_WHAT YOU SHOULD DO:_ After finding the line that contains "revert url st." in the entries below, retype it and every following line precisely, the last included.

_MATERIALS PROVIDED:_
__________
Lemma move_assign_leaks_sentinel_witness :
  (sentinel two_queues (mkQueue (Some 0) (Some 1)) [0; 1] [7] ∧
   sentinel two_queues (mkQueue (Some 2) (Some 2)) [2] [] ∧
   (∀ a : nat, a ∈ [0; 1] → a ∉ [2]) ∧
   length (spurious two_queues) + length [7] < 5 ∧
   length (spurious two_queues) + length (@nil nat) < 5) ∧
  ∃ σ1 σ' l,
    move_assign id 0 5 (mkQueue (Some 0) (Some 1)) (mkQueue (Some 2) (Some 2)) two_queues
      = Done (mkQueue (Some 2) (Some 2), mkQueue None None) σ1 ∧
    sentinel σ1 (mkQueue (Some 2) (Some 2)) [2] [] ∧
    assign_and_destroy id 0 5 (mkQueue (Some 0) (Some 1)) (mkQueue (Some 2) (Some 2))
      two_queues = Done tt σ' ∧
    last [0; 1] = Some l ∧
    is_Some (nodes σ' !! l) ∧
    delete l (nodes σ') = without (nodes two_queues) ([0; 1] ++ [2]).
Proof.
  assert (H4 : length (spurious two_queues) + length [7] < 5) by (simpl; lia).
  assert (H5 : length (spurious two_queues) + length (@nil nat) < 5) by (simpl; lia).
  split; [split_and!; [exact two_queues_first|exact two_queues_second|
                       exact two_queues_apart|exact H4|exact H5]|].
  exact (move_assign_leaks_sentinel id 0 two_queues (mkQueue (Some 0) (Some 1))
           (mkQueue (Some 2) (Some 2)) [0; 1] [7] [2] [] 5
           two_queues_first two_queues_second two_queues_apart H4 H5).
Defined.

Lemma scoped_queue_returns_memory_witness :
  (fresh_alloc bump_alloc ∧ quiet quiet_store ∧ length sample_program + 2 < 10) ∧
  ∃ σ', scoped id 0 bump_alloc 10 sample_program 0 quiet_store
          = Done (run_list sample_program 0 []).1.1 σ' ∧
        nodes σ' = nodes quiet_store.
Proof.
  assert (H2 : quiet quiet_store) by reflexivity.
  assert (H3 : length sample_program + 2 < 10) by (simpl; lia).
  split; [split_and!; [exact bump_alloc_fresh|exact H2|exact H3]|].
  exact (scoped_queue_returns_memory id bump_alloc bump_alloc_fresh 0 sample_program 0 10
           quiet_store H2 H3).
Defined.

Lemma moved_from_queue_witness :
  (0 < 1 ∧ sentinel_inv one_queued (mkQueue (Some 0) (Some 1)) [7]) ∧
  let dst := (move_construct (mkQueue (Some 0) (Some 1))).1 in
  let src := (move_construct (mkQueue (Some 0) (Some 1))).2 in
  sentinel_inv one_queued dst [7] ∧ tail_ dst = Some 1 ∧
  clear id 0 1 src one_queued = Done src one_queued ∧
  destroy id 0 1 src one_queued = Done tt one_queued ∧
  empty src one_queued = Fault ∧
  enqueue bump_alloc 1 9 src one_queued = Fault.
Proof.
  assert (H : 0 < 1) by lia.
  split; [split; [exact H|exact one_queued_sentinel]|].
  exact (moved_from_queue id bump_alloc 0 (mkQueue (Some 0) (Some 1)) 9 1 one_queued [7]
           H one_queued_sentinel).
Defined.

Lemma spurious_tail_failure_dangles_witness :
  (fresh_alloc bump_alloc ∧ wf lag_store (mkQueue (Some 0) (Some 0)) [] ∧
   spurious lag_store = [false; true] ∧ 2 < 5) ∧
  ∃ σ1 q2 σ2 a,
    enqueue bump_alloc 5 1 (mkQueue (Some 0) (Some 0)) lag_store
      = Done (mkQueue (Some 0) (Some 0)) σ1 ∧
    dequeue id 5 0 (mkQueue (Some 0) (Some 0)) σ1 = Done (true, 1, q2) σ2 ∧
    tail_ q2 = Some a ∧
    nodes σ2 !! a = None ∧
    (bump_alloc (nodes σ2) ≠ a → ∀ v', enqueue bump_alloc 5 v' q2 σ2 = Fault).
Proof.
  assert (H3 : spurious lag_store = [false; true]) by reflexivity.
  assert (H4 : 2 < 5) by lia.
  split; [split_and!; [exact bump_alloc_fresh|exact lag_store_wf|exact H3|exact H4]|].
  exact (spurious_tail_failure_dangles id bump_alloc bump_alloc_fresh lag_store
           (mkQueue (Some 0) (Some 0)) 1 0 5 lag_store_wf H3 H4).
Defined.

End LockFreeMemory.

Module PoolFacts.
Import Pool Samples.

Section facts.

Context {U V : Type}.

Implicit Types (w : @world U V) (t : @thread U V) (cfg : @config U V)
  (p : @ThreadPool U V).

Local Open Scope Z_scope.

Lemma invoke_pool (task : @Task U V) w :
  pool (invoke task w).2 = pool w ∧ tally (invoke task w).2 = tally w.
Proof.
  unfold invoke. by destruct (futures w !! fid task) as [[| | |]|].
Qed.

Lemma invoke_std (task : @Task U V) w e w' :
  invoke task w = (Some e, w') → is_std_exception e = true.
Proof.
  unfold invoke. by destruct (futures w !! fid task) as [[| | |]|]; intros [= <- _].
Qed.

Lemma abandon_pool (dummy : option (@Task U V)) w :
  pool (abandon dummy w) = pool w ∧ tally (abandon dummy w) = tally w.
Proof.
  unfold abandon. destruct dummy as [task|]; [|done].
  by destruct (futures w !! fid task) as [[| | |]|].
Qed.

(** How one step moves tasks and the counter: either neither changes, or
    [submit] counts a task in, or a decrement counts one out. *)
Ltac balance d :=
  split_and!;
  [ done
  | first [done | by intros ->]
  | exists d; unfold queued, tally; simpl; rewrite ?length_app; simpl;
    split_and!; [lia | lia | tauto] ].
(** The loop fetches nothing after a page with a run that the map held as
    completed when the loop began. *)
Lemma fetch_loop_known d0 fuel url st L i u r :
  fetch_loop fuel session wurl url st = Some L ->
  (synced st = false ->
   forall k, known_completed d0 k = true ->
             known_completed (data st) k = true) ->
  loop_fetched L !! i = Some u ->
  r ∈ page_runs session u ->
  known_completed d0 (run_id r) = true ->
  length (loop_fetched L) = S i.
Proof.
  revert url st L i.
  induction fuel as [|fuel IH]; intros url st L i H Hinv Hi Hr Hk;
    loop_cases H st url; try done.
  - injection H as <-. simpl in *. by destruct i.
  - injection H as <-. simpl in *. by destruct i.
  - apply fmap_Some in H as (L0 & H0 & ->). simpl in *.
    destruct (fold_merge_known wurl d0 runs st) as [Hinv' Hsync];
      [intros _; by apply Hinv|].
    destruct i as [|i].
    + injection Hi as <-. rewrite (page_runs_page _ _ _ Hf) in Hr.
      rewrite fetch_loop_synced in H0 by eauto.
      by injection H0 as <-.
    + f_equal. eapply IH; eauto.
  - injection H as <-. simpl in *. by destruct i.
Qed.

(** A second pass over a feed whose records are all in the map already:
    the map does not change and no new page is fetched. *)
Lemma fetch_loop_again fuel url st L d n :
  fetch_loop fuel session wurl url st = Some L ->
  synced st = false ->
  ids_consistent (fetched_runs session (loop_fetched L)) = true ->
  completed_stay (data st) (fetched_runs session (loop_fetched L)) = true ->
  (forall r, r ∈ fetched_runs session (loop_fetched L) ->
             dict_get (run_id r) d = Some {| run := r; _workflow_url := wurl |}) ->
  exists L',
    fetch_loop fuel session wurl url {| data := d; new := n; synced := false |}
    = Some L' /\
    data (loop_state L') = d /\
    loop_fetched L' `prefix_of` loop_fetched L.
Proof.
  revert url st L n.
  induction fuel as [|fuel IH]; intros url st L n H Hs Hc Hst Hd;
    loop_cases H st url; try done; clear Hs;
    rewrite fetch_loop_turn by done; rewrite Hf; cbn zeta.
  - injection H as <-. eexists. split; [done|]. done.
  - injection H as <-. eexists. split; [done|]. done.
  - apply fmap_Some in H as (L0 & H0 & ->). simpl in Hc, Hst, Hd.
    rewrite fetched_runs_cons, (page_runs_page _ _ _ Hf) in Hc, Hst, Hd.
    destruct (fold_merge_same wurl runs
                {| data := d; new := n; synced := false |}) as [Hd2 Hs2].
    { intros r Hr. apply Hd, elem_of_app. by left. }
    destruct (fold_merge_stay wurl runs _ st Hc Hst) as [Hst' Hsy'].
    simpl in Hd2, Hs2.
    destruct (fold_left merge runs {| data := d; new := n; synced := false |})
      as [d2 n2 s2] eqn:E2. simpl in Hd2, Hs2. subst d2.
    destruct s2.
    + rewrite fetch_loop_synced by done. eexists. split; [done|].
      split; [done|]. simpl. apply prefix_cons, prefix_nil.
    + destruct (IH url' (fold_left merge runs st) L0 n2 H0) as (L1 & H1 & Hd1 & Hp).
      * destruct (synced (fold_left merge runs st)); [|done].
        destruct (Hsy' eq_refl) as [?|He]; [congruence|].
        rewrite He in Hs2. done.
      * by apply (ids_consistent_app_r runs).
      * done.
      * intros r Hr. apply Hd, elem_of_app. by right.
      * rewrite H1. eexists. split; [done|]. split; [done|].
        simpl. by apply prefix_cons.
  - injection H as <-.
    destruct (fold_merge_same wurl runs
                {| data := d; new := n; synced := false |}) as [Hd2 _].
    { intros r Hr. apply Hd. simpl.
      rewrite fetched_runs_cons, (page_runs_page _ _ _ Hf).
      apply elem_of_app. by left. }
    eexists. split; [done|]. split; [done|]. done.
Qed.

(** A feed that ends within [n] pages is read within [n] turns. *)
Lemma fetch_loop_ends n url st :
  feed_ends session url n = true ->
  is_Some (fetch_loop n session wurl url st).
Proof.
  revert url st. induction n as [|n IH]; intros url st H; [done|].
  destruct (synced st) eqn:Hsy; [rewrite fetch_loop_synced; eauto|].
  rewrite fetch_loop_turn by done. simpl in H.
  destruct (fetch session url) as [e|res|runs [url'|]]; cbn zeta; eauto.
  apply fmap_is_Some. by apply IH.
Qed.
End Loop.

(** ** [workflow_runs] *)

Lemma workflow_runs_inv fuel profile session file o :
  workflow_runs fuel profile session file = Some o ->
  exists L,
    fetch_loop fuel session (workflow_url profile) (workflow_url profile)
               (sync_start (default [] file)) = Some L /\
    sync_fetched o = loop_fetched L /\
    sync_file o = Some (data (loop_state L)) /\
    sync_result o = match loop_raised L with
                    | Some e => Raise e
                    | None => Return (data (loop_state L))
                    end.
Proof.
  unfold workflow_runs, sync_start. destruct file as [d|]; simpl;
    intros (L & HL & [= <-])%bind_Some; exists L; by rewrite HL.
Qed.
__________
_YOUR RESPONSE:_
  revert url st. induction n as [|n IH]; intros url st H; [done|].
  destruct (synced st) eqn:Hsy; [rewrite fetch_loop_synced; eauto|].
  rewrite fetch_loop_turn by done. simpl in H.
  destruct (fetch session url) as [e|res|runs [url'|]]; cbn zeta; eauto.
  apply fmap_is_Some. by apply IH.
Qed.
End Loop.

(** ** [workflow_runs] *)

Lemma workflow_runs_inv fuel profile session file o :
  workflow_runs fuel profile session file = Some o ->
  exists L,
    fetch_loop fuel session (workflow_url profile) (workflow_url profile)
               (sync_start (default [] file)) = Some L /\
    sync_fetched o = loop_fetched L /\
    sync_file o = Some (data (loop_state L)) /\
    sync_result o = match loop_raised L with
                    | Some e => Raise e
                    | None => Return (data (loop_state L))
                    end.
Proof.
  unfold workflow_runs, sync_start. destruct file as [d|]; simpl;
    intros (L & HL & [= <-])%bind_Some; exists L; by rewrite HL.
Qed.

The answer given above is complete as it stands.